• [Task to complete] Only one portion of the data is to be written out: from the line bearing "Lemma table_check digits" through the line bearing "Context (digits : list". Write it exactly as it appears.

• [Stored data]
(** A table of sixteen different digits, none of them the sign. *)
Definition table_ok (digits : list Z) : Prop :=
  forall d, 0 <= d < 16 -> digit_of digits (nth (Z.to_nat d) digits 0) = Some d /\ nth (Z.to_nat d) digits 0 <> 45.

Lemma table_check digits :
  forallb (fun d => bool_decide (digit_of digits (nth d digits 0) = Some (Z.of_nat d)) && negb (nth d digits 0 =? 45)) (seq 0 16) = true -> table_ok digits.
Proof.
  intros H d Hd. rewrite forallb_forall in H. specialize (H (Z.to_nat d)). rewrite in_seq in H. specialize (H ltac:(lia)).
  apply andb_true_iff in H as [H1 H2]. apply bool_decide_eq_true in H1. rewrite Z2Nat.id in H1 by lia. apply negb_true_iff, Z.eqb_neq in H2. done.
Qed.
Lemma kdigits_ok : table_ok kdigits.
Proof. apply table_check. reflexivity. Qed.
Lemma udigits_ok : table_ok udigits.
Proof. apply table_check. reflexivity. Qed.

Section numbers.
Context (digits : list Z) (Htab : table_ok digits).

Lemma read_digits_value base ds : Forall (fun d => 0 <= d < base) ds -> base <= 16 ->
  read_digits digits base (reverse (digit_chars digits ds)) = Some (value base ds).
Proof.
  intros HF Hb. induction HF as [|d ds Hd _ IH]; [done|]. unfold read_digits, digit_chars in *. cbn [map value]. rewrite reverse_cons, foldl_app, IH.
  cbn. destruct (Htab d ltac:(lia)) as [-> _]. cbn. f_equal. lia.
Qed.

Lemma head_not_sign ds l : Forall (fun d => 0 <= d < 16) ds -> reverse (digit_chars digits ds) = 45 :: l -> False.
Proof.
  intros HF E. assert (45 ∈ digit_chars digits ds) as Hin by (rewrite <- elem_of_reverse, E; left).
  apply list_elem_of_fmap in Hin as (d & Hd & Hin). rewrite Forall_forall in HF. destruct (Htab d (HF d Hin)) as [_ N]. congruence.
Qed.

Lemma read_plain base ds : Forall (fun d => 0 <= d < base) ds -> base <= 16 ->
  read_number digits base (reverse (digit_chars digits ds)) = Some (value base ds).
Proof.
  intros HF Hb. rewrite <- (read_digits_value base ds HF Hb). destruct (reverse (digit_chars digits ds)) as [|c l] eqn:E; [done|].
  assert (c <> 45) as N. { intros ->. eapply head_not_sign; [|exact E]. eapply Forall_impl; [exact HF|]. cbv beta. lia. }
  unfold read_number. repeat (case_match; try done).
Qed.

(** The text of a number, least significant digit first and the sign last. *)
Definition number_buf (xx base : Z) (sign : bool) : option (list Z) :=
  let neg := sign && (xx <? 0) in
  let x := w64 (if neg then - xx else xx) in
  buf ← digits_loop digits 64 base x;
  Some (if neg then buf ++ [45] else buf).

(** The number a conversion prints. *)
Definition printed_value (xx : Z) (sign : bool) : Z := if sign then xx else w64 xx.

Lemma number_spec xx base sign : base = 10 \/ base = 16 -> - 2 ^ 63 <= xx < 2 ^ 64 -> (sign = true -> xx < 2 ^ 63) ->
  exists buf, number_buf xx base sign = Some buf /\ (length buf <= 20)%nat /\ read_number digits base (reverse buf) = Some (printed_value xx sign).
Proof using Htab.
  intros Hb Hx Hs. unfold number_buf. set (neg := sign && (xx <? 0)). set (x := w64 (if neg then - xx else xx)).
  assert (0 <= x < 2 ^ 64) as Hr by apply w64_range.
  assert (exists k, x < base ^ Z.of_nat (S k) /\ (k < 64)%nat /\ (S k + (if neg then 1 else 0) <= 20)%nat) as (k & Hk & Hkf & Hkl).
  { destruct neg eqn:En.
    - apply andb_true_iff in En as [-> Hn%Z.ltb_lt]. exists 18%nat. assert (x <= 2 ^ 63) by (unfold x; rewrite w64_id; lia).
      change (Z.of_nat 19) with 19. split_and!; [|lia|lia]. assert (2 ^ 63 < base ^ 19) by (destruct Hb as [-> | ->]; lia). lia.
    - exists 19%nat. change (Z.of_nat 20) with 20. split_and!; [|lia|lia]. assert (2 ^ 64 < base ^ 20) by (destruct Hb as [-> | ->]; lia). lia. }
  destruct (digits_loop_spec digits base k 64 x) as (ds & -> & Hv & HF & Hl & Hn); [lia|lia|done|]. cbn [mbind option_bind].
  assert (length (digit_chars digits ds) = length ds) as El by apply length_map.
  exists (if neg then digit_chars digits ds ++ [45] else digit_chars digits ds). split; [done|]. destruct neg eqn:En.
  - rewrite length_app, El. cbn [length]. split; [lia|]. rewrite reverse_app.
    change (read_number digits base (reverse [45] ++ ?l)) with (Z.opp <$> read_digits digits base l). rewrite (read_digits_value base ds HF ltac:(lia)).
    apply andb_true_iff in En as [-> Hneg%Z.ltb_lt]. cbn [fmap option_fmap option_map printed_value]. f_equal. rewrite Hv. unfold x. rewrite w64_id by lia. lia.
  - split; [lia|]. rewrite (read_plain base ds HF ltac:(lia)). f_equal. rewrite Hv. unfold x, printed_value. destruct sign; [|done].
    apply Z.ltb_ge in En. apply w64_id. lia.
Qed.
End numbers.

Lemma printint_buf_eq xx base sign : printint_buf xx base sign = number_buf kdigits xx base sign.
Proof. by destruct sign. Qed.

Lemma printint_spec xx base sign : base = 10 \/ base = 16 -> - 2 ^ 63 <= xx < 2 ^ 64 -> (sign = true -> xx < 2 ^ 63) ->
  exists buf, printint_buf xx base sign = Some buf /\ (length buf <= 20)%nat /\ read_number kdigits base (reverse buf) = Some (printed_value xx sign).
Proof. rewrite printint_buf_eq. apply number_spec, kdigits_ok. Qed.
Lemma uprintint_spec xx base sign : base = 10 \/ base = 16 -> - 2 ^ 63 <= xx < 2 ^ 64 -> (sign = true -> xx < 2 ^ 63) ->
  exists buf, uprintint_buf xx base sign = Some buf /\ (length buf <= 20)%nat /\ read_number udigits base (reverse buf) = Some (printed_value xx sign).
Proof. apply (number_spec udigits), udigits_ok. Qed.

(** ** atoi *)

Lemma atoi_digits digits ds n : (forall d, 0 <= d < 10 -> nth (Z.to_nat d) digits 0 = 48 + d) -> Forall (fun d => 0 <= d < 10) ds ->
  0 <= n -> n * 10 ^ Z.of_nat (length ds) + value 10 (reverse ds) < 2 ^ 31 ->
  atoi_loop n (map (fun d => nth (Z.to_nat d) digits 0) ds) = n * 10 ^ Z.of_nat (length ds) + value 10 (reverse ds).
Proof.
  intros Hd HF. revert n. induction HF as [|d ds Hr HF IH]; intros n Hn Hm; [cbn; lia|].
  cbn [map atoi_loop]. rewrite Hd by done. destruct (Z.leb_spec 48 (48 + d)); [|lia]. destruct (Z.leb_spec (48 + d) 57); [|lia]. cbn [andb].
  rewrite reverse_cons, value_app, length_reverse in Hm |- *. cbn [length value] in Hm |- *. rewrite Nat2Z.inj_succ, Z.pow_succ_r in Hm |- * by lia.
  assert (0 <= value 10 (reverse ds)) as Hv.
  { clear -HF. assert (Forall (fun d => 0 <= d < 10) (reverse ds)) as HF' by (by apply Forall_reverse). induction HF' as [|x l Hx _ IH]; cbn [value]; lia. }
  assert (0 < 10 ^ Z.of_nat (length ds)) as Hp by (apply Z.pow_pos_nonneg; lia).
  set (p := 10 ^ Z.of_nat (length ds)) in *. replace (n * 10 + (48 + d) - 48) with (n * 10 + d) by lia.
  assert (n * 10 + d < 2 ^ 31) as Hs by nia. rewrite w32_id, s32_id by lia. rewrite IH; [lia|lia|lia].
Qed.

Lemma digit_table : forall d, 0 <= d < 10 -> nth (Z.to_nat d) udigits 0 = 48 + d.
Proof.
  intros d Hd. assert (d ∈ [0; 1; 2; 3; 4; 5; 6; 7; 8; 9]) as H by (apply (elem_of_seqZ 0 10); lia).
  repeat (apply elem_of_cons in H as [->|H]; [done|]). by apply elem_of_nil in H.
Qed.

Lemma atoi_printint n : 0 <= n < 2 ^ 31 -> exists out, uprintint n 10 true = Some out /\ atoi out = n.
Proof.
  intros Hn. unfold uprintint, uprintint_buf. destruct (Z.ltb_spec n 0) as [|_]; [lia|]. cbn [andb]. rewrite w64_id by lia.
  destruct (digits_loop_spec udigits 10 18 64 n) as (ds & -> & Hv & HF & _); [lia|change (Z.of_nat 19) with 19; lia|lia|].
  cbn. exists (reverse (digit_chars udigits ds)). split; [done|]. unfold atoi, digit_chars. rewrite <- fmap_reverse.
  change (fmap ?f ?l) with (map f l). rewrite (atoi_digits udigits (reverse ds) 0 digit_table).
  - rewrite reverse_involutive. lia.
  - by apply Forall_reverse.
  - lia.
  - rewrite reverse_involutive. lia.
Qed.

(** ** The two loops *)

Lemma fmt_at_lt fmt i : fmt_at fmt i <> 0 -> (i < length fmt)%nat.
Proof. intros H. destruct (decide (i < length fmt)%nat); [done|]. exfalso. apply H. unfold fmt_at. apply nth_overflow. lia. Qed.

(** ** What a format says

    An independent reading of formats: the text is cut into pieces, each a
    character or a conversion of the next argument, by a table of the
    conversions. *)

Inductive piece :=
  | Lit (c : Z)
  | Num (xx base : Z) (sign : bool)
  | Ptr (x : Z)
  | Chr (x : Z)
  | Str (s : option (list Z)).

(** A conversion: of a word, of a string, or of nothing (%%). *)
Inductive conv := CWord (f : Z -> piece) | CStr | CPercent.
Definition cInt : conv := CWord (fun x => Num (s32 (w32 x)) 10 true).
Definition cLong : conv := CWord (fun x => Num (s64 x) 10 true).
Definition cUlong (base : Z) : conv := CWord (fun x => Num (s64 x) base false).
Definition cUint (base : Z) : conv := CWord (fun x => Num (w32 x) base false).

Definition conversions : list (list Z * conv) :=
  [([100], cInt); ([108; 100], cLong); ([108; 108; 100], cLong);                            (* d ld lld *)
   ([117], cUint 10); ([108; 117], cUlong 10); ([108; 108; 117], cUlong 10);                (* u lu llu *)
   ([120], cUint 16); ([108; 120], cUlong 16); ([108; 108; 120], cUlong 16);                (* x lx llx *)
   ([112], CWord (fun x => Ptr (w64 x))); ([99], CWord Chr); ([115], CStr); ([37], CPercent)].

Definition convert (v : conv) (args : list varg) : option (piece * list varg) :=
  match v with
  | CWord f => '(x, args) ← word_arg args; Some (f x, args)
  | CStr => match args with VStr s :: args => Some (Str s, args) | _ => None end
  | CPercent => Some (Lit 37, args)
  end.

• [Reply]
Lemma table_check digits :
  forallb (fun d => bool_decide (digit_of digits (nth d digits 0) = Some (Z.of_nat d)) && negb (nth d digits 0 =? 45)) (seq 0 16) = true -> table_ok digits.
Proof.
  intros H d Hd. rewrite forallb_forall in H. specialize (H (Z.to_nat d)). rewrite in_seq in H. specialize (H ltac:(lia)).
  apply andb_true_iff in H as [H1 H2]. apply bool_decide_eq_true in H1. rewrite Z2Nat.id in H1 by lia. apply negb_true_iff, Z.eqb_neq in H2. done.
Qed.
Lemma kdigits_ok : table_ok kdigits.
Proof. apply table_check. reflexivity. Qed.
Lemma udigits_ok : table_ok udigits.
Proof. apply table_check. reflexivity. Qed.

Section numbers.
Context (digits : list Z) (Htab : table_ok digits).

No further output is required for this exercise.